Autologous Microfragmented Adipose Tissue for the Treatment of Knee Osteoarthritis: Real-World Data at Two Years Follow-Up

Daniele Screpis, Simone Natali, Luca Farinelli, Gianluca Piovan, Venanzio Iacono, Laura de Girolamo, Marco Viganò, Claudio Zorzi · Journal of Clinical Medicine · 2022

The purpose of the present study was to assess, prospectively, the safety, clinical effectiveness, and feasibility of a single intra-articular injection of microfragmented adipose tissue in different stages of knee osteoarthritis (OA). The study included patients (aged 18-70 years), affected by OA (Kellgren-Lawrence I-IV). Unselected patients were evaluated before and prospectively after 6, 12, and 24 months from the injection. Visual analog scale (VAS) and knee injury and osteoarthritis outcome score (KOOS) were used for clinical evaluations.
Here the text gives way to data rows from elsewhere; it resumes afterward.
Lemma run_last_ok r es prefix s hi : represents r es → strict es →
  ∃ res, run_last_visible_under_prefix r prefix s hi = Some res ∧
    match res with
    | Some k => last_under es prefix s hi k
    | None => ∀ e, e ∈ es → under prefix s e → match hi with Some h => ¬ bytes_lt (ukey e) h | None => False end
    end.
Proof.
  intros Hr Hs. unfold run_last_visible_under_prefix. pose proof (keys_strict r es Hr Hs) as Hk.
  assert (length (r_keys r) = length es) as Hlen by (by rewrite (rp_keys _ _ Hr), length_fmap). rewrite Hlen.
  destruct (Nat.eqb_spec (length es) 0) as [H0|H0]; [apply nil_length_inv in H0 as ->; exists None; split; [done|]; by intros e ?%not_elem_of_nil|].
  set (n := match hi with Some h => either_index _ | None => length es end).
  assert ((n ≤ length es)%nat ∧ ∀ j e, es !! j = Some e → (j < n)%nat ↔ match hi with Some h => bytes_lt (ukey e) h | None => True end) as [Hn Hidx].
  { unfold n. destruct hi as [h|]; [|split; [done|]; intros j e ?%lookup_lt_Some; done]. split.
    - pose proof (search_key_ok h (r_keys r) Hk) as Hx. destruct (binary_search_by _ _); cbn; [apply lookup_lt_Some in Hx; lia|lia].
    - intros j e He. assert (r_keys r !! j = Some (ukey e)) as Hkj by (by apply (run_at r es)).
      pose proof (end_index_ok (r_keys r) (Excluded h) j (ukey e) Hk Hkj) as Hend. unfold end_index, user_key_in_range in Hend. cbn in Hend.
      by rewrite Hend, bytes_ltb_spec. }
  destruct (last_loop_ok r es prefix s n Hr Hs Hn) as (res & Hres & Hspec). exists res. split; [done|]. destruct res as [k|].
  - destruct Hspec as (i & e & Hi & He & <- & Hu & Hmax). split.
    + exists e. split; [by eapply list_elem_of_lookup_2|]. split_and!; [done|done|]. by apply (Hidx i e He).
    + intros e' (j & Hj)%list_elem_of_lookup Hu' Hb Hlt. apply (Hmax j e'); [|done|done]. split; [|by apply (Hidx j e' Hj)].
      destruct (decide (i < j)%nat) as [|Hge]; [done|]. exfalso. destruct (decide (i = j)) as [->|]; [rewrite He in Hj; injection Hj as <-; by apply (irreflexivity bytes_lt (ukey e))|].
      assert (bytes_lt (ukey e') (ukey e)) as Hc.
      { eapply (sorted_lookup bytes_lt (ukey <$> es) j i); [done|lia|by rewrite list_lookup_fmap, Hj|by rewrite list_lookup_fmap, He]. }
      apply (irreflexivity bytes_lt (ukey e)). by etrans.
  - intros e (j & Hj)%list_elem_of_lookup Hu. specialize (Hspec j e). destruct hi as [h|]; [intros Hb|]; apply Hspec; try done; by apply (Hidx j e Hj).
Qed.

(** * Filling a run *)

Definition push_entry (r : BulkRun) (e : entry) : BulkRun := push_with_kind r (ukey e) e.2 (sequence e.1) (kind e.1).

Lemma push_entries_represents r es new : represents r es → represents (foldl push_entry r new) (es ++ new).
Proof.
  revert r es. induction new as [|e new IH]; intros r es [Hk Hv Hn Ht]; [by rewrite app_nil_r|]. cbn.
  rewrite cons_middle, app_assoc. apply IH. split; cbn; by rewrite ?Hk, ?Hv, ?Hn, ?Ht, fmap_app.
Qed.

Lemma strict_app_inv es new : strict (es ++ new) → strict es ∧ strict new ∧ ∀ e e', e ∈ es → e' ∈ new → bytes_lt (ukey e) (ukey e').
Proof.
  unfold strict. rewrite fmap_app. induction es as [|e es IH]; cbn.
  - intros Hs. split; [constructor|]. split; [done|]. by intros e e' ?%not_elem_of_nil.
  - intros [Hs He]%StronglySorted_inv. destruct (IH Hs) as (H1 & H2 & H3). apply Forall_app in He as [He1 He2]. split; [by constructor|].
    split; [done|]. intros x y [->|Hx]%elem_of_cons Hy; [|by apply H3]. rewrite Forall_forall in He2. by apply He2, list_elem_of_fmap_2.
Qed.

Lemma strict_app es new : strict es → strict new → (∀ e e', e ∈ es → e' ∈ new → bytes_lt (ukey e) (ukey e')) → strict (es ++ new).
Proof.
  unfold strict. rewrite fmap_app. induction es as [|e es IH]; cbn; [done|]. intros [Hs He]%StronglySorted_inv Hn Hlt.
  constructor; [apply IH; [done|done|intros; apply Hlt; [by right|done]]|]. apply Forall_app. split; [done|].
  apply Forall_forall. intros k (e' & -> & He')%list_elem_of_fmap. apply Hlt; [left|done].
Qed.

Lemma push_entries_ok r es new : run_ok r es → strict (es ++ new) → run_ok (foldl push_entry r new) (es ++ new).
Proof.
  intros (Hr & Hs & Hf) Hn. split; [by apply push_entries_represents|]. split; [done|].
  revert r es Hr Hs Hf Hn. induction new as [|e new IH]; intros r es Hr Hs Hf Hn; [done|]. cbn.
  rewrite cons_middle, app_assoc in Hn. destruct (strict_app_inv _ _ Hn) as (Hs' & _ & _).
  apply (IH _ (es ++ [e])); [|done| |done]; [by apply (push_entries_represents r es [e])|].
  cbn. rewrite Hf. cbn. apply negb_true_iff. rewrite (rp_keys _ _ Hr). destruct (last (ukey <$> es)) as [k|] eqn:El; [|done]. cbn.
  apply last_Some in El as (l' & El). apply not_true_iff_false. rewrite bytes_ltb_spec. intros Hc.
  destruct (strict_app_inv es [e] Hs') as (_ & _ & Hlt). assert (k ∈ ukey <$> es) as (e0 & -> & He0)%list_elem_of_fmap by (rewrite El; set_solver).
  apply (irreflexivity bytes_lt (ukey e)). etrans; [exact Hc|]. apply Hlt; [done|left].
Qed.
A total of 202 patients were eligible. The mean follow-up time in the cohort of patients was 24.5 ± 9.6 months. Total KOOS significantly improved from pre-operative baseline levels to 6-month follow-up (p < 0.001), and again between 6- and 12-month follow-ups (p < 0.001). The VAS showed a prompt reduction at 6 months (p < 0.001 vs. baseline), but then it increased again at 12 months compared to the 6-month assessment (p < 0.001), even though it remained lower than baseline (p < 0.001). At 24 months, patients with KL-IV demonstrated a lower improvement compared to baseline; patients that had undergone previous corticosteroid injections had a greater risk to further injection treatment. The collected clinical results suggest that MFAT may represent a safe and effective treatment for OA symptoms, offering a low-demanding and minimally invasive treatment.